◆ **Your assignment**
Nothing should be left out when you copy the entries below.

◆ **Task inputs**
........

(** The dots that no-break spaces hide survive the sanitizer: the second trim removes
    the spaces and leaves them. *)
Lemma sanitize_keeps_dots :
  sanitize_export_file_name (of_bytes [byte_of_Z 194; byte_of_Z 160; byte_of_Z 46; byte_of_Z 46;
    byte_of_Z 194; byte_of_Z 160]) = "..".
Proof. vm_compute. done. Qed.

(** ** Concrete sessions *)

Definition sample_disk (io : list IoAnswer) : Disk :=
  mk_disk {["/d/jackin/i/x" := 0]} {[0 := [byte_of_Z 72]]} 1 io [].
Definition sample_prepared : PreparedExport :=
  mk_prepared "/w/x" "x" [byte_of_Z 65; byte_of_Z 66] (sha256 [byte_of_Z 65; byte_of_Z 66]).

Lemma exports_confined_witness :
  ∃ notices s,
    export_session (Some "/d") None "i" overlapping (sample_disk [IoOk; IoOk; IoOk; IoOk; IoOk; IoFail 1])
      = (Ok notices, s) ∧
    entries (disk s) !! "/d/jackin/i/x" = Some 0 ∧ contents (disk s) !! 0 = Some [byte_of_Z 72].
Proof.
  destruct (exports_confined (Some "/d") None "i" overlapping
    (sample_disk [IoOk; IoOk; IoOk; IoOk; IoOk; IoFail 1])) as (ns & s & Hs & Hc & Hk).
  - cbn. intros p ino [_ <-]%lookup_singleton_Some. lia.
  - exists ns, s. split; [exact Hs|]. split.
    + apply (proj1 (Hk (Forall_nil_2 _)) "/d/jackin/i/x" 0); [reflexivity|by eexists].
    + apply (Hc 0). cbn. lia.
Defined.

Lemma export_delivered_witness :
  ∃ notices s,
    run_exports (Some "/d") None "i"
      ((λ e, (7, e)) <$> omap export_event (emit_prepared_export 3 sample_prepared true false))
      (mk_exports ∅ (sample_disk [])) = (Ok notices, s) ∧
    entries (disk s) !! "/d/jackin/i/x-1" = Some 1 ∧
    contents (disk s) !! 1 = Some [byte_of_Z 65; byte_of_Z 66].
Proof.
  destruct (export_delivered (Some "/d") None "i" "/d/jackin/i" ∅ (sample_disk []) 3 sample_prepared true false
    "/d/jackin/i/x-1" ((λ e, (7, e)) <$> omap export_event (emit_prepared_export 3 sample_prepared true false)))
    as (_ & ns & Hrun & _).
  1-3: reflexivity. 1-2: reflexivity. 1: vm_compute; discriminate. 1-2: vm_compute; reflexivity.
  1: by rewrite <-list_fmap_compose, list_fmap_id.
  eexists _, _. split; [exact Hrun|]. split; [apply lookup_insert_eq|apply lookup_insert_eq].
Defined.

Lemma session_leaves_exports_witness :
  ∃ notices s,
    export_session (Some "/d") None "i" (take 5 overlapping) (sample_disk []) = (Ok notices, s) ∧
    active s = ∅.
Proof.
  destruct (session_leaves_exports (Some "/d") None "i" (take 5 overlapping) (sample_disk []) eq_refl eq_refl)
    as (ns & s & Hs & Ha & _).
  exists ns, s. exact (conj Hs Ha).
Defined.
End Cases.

........

◆ **Response box**
(** The dots that no-break spaces hide survive the sanitizer: the second trim removes
    the spaces and leaves them. *)
Lemma sanitize_keeps_dots :
  sanitize_export_file_name (of_bytes [byte_of_Z 194; byte_of_Z 160; byte_of_Z 46; byte_of_Z 46;
    byte_of_Z 194; byte_of_Z 160]) = "..".
Proof. vm_compute. done. Qed.

(** ** Concrete sessions *)

Definition sample_disk (io : list IoAnswer) : Disk :=
  mk_disk {["/d/jackin/i/x" := 0]} {[0 := [byte_of_Z 72]]} 1 io [].
Definition sample_prepared : PreparedExport :=
  mk_prepared "/w/x" "x" [byte_of_Z 65; byte_of_Z 66] (sha256 [byte_of_Z 65; byte_of_Z 66]).

Lemma exports_confined_witness :
  ∃ notices s,
    export_session (Some "/d") None "i" overlapping (sample_disk [IoOk; IoOk; IoOk; IoOk; IoOk; IoFail 1])
      = (Ok notices, s) ∧
    entries (disk s) !! "/d/jackin/i/x" = Some 0 ∧ contents (disk s) !! 0 = Some [byte_of_Z 72].
Proof.
  destruct (exports_confined (Some "/d") None "i" overlapping
    (sample_disk [IoOk; IoOk; IoOk; IoOk; IoOk; IoFail 1])) as (ns & s & Hs & Hc & Hk).
  - cbn. intros p ino [_ <-]%lookup_singleton_Some. lia.
  - exists ns, s. split; [exact Hs|]. split.
    + apply (proj1 (Hk (Forall_nil_2 _)) "/d/jackin/i/x" 0); [reflexivity|by eexists].
    + apply (Hc 0). cbn. lia.
Defined.

Lemma export_delivered_witness :
  ∃ notices s,
    run_exports (Some "/d") None "i"
      ((λ e, (7, e)) <$> omap export_event (emit_prepared_export 3 sample_prepared true false))
      (mk_exports ∅ (sample_disk [])) = (Ok notices, s) ∧
    entries (disk s) !! "/d/jackin/i/x-1" = Some 1 ∧
    contents (disk s) !! 1 = Some [byte_of_Z 65; byte_of_Z 66].
Proof.
  destruct (export_delivered (Some "/d") None "i" "/d/jackin/i" ∅ (sample_disk []) 3 sample_prepared true false
    "/d/jackin/i/x-1" ((λ e, (7, e)) <$> omap export_event (emit_prepared_export 3 sample_prepared true false)))
    as (_ & ns & Hrun & _).
  1-3: reflexivity. 1-2: reflexivity. 1: vm_compute; discriminate. 1-2: vm_compute; reflexivity.
  1: by rewrite <-list_fmap_compose, list_fmap_id.
  eexists _, _. split; [exact Hrun|]. split; [apply lookup_insert_eq|apply lookup_insert_eq].
Defined.

Lemma session_leaves_exports_witness :
  ∃ notices s,
    export_session (Some "/d") None "i" (take 5 overlapping) (sample_disk []) = (Ok notices, s) ∧
    active s = ∅.
Proof.
  destruct (session_leaves_exports (Some "/d") None "i" (take 5 overlapping) (sample_disk []) eq_refl eq_refl)
    as (ns & s & Hs & Ha & _).
  exists ns, s. exact (conj Hs Ha).
Defined.
End Cases.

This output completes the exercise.